◆ **Exercise goal**
Print exactly the lines below between the line holding "range_end (xor_range L hdr) = ve" and the line holding "- intros s e Hs He hdr vs ve.", inclusive, and nothing more.

== Recorded data ==

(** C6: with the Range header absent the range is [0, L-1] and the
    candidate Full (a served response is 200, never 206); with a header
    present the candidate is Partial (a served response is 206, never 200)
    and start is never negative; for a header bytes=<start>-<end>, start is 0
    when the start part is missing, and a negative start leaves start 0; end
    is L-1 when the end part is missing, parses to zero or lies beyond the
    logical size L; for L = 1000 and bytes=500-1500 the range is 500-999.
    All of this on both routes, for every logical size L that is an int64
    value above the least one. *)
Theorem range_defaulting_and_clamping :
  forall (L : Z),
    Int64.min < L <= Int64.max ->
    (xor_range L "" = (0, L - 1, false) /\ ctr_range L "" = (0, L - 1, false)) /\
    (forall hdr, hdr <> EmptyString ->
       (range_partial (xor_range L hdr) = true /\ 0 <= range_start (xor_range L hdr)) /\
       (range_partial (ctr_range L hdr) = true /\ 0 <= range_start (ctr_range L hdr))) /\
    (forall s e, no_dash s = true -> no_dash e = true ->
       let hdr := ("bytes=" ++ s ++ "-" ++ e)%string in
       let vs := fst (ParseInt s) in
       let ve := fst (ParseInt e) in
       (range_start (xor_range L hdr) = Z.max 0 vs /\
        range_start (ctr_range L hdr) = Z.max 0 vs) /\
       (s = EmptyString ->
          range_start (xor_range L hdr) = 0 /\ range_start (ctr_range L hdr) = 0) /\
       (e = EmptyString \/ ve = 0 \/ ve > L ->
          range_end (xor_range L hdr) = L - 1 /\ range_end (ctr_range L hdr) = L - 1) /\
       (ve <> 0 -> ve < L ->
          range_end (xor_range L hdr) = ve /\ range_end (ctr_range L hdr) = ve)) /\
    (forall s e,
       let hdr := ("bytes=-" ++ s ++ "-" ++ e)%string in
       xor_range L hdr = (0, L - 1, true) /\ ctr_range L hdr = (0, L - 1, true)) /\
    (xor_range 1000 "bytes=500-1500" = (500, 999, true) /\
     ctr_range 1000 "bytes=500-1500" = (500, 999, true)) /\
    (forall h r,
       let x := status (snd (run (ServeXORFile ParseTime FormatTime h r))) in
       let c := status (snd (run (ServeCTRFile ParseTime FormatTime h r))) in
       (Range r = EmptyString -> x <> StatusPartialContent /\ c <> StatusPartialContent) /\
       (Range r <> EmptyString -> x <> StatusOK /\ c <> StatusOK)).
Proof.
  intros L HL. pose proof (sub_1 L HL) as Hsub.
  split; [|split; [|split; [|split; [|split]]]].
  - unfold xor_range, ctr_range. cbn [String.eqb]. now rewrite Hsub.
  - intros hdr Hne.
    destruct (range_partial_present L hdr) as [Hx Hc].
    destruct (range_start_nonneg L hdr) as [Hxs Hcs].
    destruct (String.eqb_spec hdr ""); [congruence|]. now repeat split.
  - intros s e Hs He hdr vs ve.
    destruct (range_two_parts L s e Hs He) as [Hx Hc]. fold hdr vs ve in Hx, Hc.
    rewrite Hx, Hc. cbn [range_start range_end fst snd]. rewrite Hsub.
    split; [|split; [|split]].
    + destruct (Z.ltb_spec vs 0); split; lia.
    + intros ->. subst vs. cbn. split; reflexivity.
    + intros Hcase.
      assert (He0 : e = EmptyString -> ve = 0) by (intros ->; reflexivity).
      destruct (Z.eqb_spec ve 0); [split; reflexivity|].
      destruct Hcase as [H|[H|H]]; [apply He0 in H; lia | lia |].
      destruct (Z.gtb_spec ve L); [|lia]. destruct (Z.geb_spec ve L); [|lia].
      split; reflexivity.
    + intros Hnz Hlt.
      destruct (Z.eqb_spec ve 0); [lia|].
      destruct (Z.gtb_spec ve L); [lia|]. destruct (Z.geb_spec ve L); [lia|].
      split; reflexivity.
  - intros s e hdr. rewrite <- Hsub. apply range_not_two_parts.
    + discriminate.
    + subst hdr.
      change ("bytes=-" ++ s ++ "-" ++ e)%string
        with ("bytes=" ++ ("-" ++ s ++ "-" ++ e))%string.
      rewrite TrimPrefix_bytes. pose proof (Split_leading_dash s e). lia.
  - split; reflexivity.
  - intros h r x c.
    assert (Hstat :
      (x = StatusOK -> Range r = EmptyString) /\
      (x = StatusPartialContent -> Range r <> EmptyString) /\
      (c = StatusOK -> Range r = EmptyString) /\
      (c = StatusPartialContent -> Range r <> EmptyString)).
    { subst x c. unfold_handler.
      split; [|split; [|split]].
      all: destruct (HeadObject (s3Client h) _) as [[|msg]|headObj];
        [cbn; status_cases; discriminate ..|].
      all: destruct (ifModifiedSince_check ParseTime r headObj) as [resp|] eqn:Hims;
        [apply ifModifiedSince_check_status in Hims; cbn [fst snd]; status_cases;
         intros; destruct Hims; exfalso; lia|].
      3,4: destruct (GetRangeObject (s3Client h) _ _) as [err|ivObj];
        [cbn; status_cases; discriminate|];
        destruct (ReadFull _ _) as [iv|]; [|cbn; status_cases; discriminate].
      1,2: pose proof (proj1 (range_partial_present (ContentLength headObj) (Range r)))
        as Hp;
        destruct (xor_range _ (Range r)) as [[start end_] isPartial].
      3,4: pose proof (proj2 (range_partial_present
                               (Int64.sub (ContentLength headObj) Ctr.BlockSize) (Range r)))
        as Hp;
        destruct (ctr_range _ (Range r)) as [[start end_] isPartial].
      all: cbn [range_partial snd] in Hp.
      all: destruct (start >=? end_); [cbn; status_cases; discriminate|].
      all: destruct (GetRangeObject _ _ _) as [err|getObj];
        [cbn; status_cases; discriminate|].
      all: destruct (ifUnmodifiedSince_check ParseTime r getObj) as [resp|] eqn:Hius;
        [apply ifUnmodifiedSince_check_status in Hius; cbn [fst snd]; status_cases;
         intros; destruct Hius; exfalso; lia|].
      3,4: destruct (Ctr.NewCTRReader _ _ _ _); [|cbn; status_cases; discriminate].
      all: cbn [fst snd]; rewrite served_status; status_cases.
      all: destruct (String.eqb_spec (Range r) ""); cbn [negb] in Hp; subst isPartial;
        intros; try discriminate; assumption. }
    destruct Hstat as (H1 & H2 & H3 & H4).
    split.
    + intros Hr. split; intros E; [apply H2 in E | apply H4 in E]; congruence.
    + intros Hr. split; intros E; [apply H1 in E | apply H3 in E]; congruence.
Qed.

===
== Recorded data ==

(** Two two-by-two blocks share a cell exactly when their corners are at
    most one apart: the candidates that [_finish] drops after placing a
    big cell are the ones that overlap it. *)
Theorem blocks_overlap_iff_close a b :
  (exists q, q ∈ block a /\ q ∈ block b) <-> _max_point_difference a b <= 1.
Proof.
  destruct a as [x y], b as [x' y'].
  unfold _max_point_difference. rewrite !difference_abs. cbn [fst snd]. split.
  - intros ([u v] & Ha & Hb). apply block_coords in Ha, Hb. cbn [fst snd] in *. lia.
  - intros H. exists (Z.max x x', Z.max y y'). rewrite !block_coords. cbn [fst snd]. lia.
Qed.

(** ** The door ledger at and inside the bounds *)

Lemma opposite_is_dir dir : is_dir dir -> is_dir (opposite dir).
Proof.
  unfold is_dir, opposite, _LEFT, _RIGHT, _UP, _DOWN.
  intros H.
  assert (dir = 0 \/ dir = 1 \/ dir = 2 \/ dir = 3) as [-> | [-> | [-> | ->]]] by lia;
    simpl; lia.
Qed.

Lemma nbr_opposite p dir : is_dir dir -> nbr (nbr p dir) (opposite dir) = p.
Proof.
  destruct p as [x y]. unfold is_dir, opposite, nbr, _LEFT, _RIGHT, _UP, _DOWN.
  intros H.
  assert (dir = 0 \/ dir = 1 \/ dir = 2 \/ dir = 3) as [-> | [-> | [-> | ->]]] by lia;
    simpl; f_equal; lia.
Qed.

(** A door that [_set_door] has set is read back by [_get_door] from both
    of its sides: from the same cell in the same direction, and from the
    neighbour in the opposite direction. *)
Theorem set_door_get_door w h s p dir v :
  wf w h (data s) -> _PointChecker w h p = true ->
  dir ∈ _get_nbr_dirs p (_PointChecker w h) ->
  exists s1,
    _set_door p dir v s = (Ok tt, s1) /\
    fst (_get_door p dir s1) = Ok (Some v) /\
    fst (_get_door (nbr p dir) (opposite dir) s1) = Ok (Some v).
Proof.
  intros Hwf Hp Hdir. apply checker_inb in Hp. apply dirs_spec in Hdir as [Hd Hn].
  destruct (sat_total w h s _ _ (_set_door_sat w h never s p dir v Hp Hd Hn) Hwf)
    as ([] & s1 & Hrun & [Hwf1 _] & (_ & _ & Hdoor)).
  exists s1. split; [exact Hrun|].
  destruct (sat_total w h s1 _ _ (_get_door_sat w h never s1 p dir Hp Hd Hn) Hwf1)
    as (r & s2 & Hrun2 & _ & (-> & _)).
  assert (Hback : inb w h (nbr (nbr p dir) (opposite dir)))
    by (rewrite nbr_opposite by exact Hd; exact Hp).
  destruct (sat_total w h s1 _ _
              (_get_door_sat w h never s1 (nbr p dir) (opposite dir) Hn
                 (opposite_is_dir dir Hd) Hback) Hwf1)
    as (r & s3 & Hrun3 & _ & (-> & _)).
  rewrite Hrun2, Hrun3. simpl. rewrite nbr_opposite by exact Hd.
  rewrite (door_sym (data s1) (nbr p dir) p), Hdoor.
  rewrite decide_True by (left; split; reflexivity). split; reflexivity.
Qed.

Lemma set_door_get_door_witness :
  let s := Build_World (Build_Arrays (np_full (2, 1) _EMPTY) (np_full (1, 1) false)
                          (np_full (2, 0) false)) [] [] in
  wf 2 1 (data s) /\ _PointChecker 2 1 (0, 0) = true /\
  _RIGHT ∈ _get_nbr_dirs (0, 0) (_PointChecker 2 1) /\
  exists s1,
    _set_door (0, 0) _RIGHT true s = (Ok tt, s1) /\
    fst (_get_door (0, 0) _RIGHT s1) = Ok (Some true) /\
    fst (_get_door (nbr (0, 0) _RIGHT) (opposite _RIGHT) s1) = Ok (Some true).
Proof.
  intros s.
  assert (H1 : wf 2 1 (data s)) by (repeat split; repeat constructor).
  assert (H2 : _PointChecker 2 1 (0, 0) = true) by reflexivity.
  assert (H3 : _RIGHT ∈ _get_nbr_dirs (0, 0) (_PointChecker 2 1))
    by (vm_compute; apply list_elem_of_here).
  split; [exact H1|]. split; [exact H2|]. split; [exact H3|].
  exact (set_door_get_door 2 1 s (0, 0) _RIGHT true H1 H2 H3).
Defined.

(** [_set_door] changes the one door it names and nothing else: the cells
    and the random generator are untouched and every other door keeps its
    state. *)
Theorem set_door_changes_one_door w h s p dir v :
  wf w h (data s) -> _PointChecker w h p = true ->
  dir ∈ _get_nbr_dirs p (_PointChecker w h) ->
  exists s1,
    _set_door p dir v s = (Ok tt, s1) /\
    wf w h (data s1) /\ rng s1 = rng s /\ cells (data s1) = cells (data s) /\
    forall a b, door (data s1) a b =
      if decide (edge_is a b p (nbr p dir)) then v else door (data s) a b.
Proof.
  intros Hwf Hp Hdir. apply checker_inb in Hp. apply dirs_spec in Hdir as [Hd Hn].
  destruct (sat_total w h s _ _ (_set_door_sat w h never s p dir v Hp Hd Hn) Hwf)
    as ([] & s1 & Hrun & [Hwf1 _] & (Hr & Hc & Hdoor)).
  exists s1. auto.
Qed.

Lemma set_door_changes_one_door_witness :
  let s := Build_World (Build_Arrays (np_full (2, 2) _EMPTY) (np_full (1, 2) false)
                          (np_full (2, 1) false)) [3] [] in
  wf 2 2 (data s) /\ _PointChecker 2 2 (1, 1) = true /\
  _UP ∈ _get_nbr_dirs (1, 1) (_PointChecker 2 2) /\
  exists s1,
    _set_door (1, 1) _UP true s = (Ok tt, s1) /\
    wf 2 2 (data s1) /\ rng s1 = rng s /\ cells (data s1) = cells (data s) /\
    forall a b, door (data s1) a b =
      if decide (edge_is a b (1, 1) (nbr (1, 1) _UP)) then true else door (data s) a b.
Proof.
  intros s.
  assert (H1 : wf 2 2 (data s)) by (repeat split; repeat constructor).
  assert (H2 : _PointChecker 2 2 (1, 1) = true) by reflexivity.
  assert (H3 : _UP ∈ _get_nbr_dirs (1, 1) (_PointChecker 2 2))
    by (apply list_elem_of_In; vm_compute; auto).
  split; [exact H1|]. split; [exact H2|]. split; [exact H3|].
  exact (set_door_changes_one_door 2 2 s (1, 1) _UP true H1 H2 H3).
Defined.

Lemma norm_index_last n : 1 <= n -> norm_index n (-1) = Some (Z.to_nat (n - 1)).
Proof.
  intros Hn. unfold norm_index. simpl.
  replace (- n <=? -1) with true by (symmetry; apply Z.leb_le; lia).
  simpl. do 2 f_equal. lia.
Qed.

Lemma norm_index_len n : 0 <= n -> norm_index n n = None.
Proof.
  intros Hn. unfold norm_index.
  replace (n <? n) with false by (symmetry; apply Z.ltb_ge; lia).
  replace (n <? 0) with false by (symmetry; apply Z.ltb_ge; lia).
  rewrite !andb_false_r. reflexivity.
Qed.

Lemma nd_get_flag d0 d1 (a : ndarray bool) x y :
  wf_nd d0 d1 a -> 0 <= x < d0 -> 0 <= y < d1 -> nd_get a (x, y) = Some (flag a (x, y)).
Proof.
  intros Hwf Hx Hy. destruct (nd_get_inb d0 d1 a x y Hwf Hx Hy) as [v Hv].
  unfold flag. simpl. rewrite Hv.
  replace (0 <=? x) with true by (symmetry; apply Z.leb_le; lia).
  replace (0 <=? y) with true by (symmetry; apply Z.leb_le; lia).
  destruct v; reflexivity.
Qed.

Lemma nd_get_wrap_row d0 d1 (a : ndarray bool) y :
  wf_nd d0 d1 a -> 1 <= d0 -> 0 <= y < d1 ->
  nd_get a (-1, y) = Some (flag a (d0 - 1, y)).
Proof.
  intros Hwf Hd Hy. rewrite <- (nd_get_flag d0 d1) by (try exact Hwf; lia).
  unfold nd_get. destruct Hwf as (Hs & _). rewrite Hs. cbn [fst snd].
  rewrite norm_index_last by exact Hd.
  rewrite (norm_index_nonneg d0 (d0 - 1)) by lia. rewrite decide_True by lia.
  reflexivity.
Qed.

===

◆ **Your response**
          range_end (xor_range L hdr) = ve /\ range_end (ctr_range L hdr) = ve)) /\
    (forall s e,
       let hdr := ("bytes=-" ++ s ++ "-" ++ e)%string in
       xor_range L hdr = (0, L - 1, true) /\ ctr_range L hdr = (0, L - 1, true)) /\
    (xor_range 1000 "bytes=500-1500" = (500, 999, true) /\
     ctr_range 1000 "bytes=500-1500" = (500, 999, true)) /\
    (forall h r,
       let x := status (snd (run (ServeXORFile ParseTime FormatTime h r))) in
       let c := status (snd (run (ServeCTRFile ParseTime FormatTime h r))) in
       (Range r = EmptyString -> x <> StatusPartialContent /\ c <> StatusPartialContent) /\
       (Range r <> EmptyString -> x <> StatusOK /\ c <> StatusOK)).
Proof.
  intros L HL. pose proof (sub_1 L HL) as Hsub.
  split; [|split; [|split; [|split; [|split]]]].
  - unfold xor_range, ctr_range. cbn [String.eqb]. now rewrite Hsub.
  - intros hdr Hne.
    destruct (range_partial_present L hdr) as [Hx Hc].
    destruct (range_start_nonneg L hdr) as [Hxs Hcs].
    destruct (String.eqb_spec hdr ""); [congruence|]. now repeat split.
  - intros s e Hs He hdr vs ve.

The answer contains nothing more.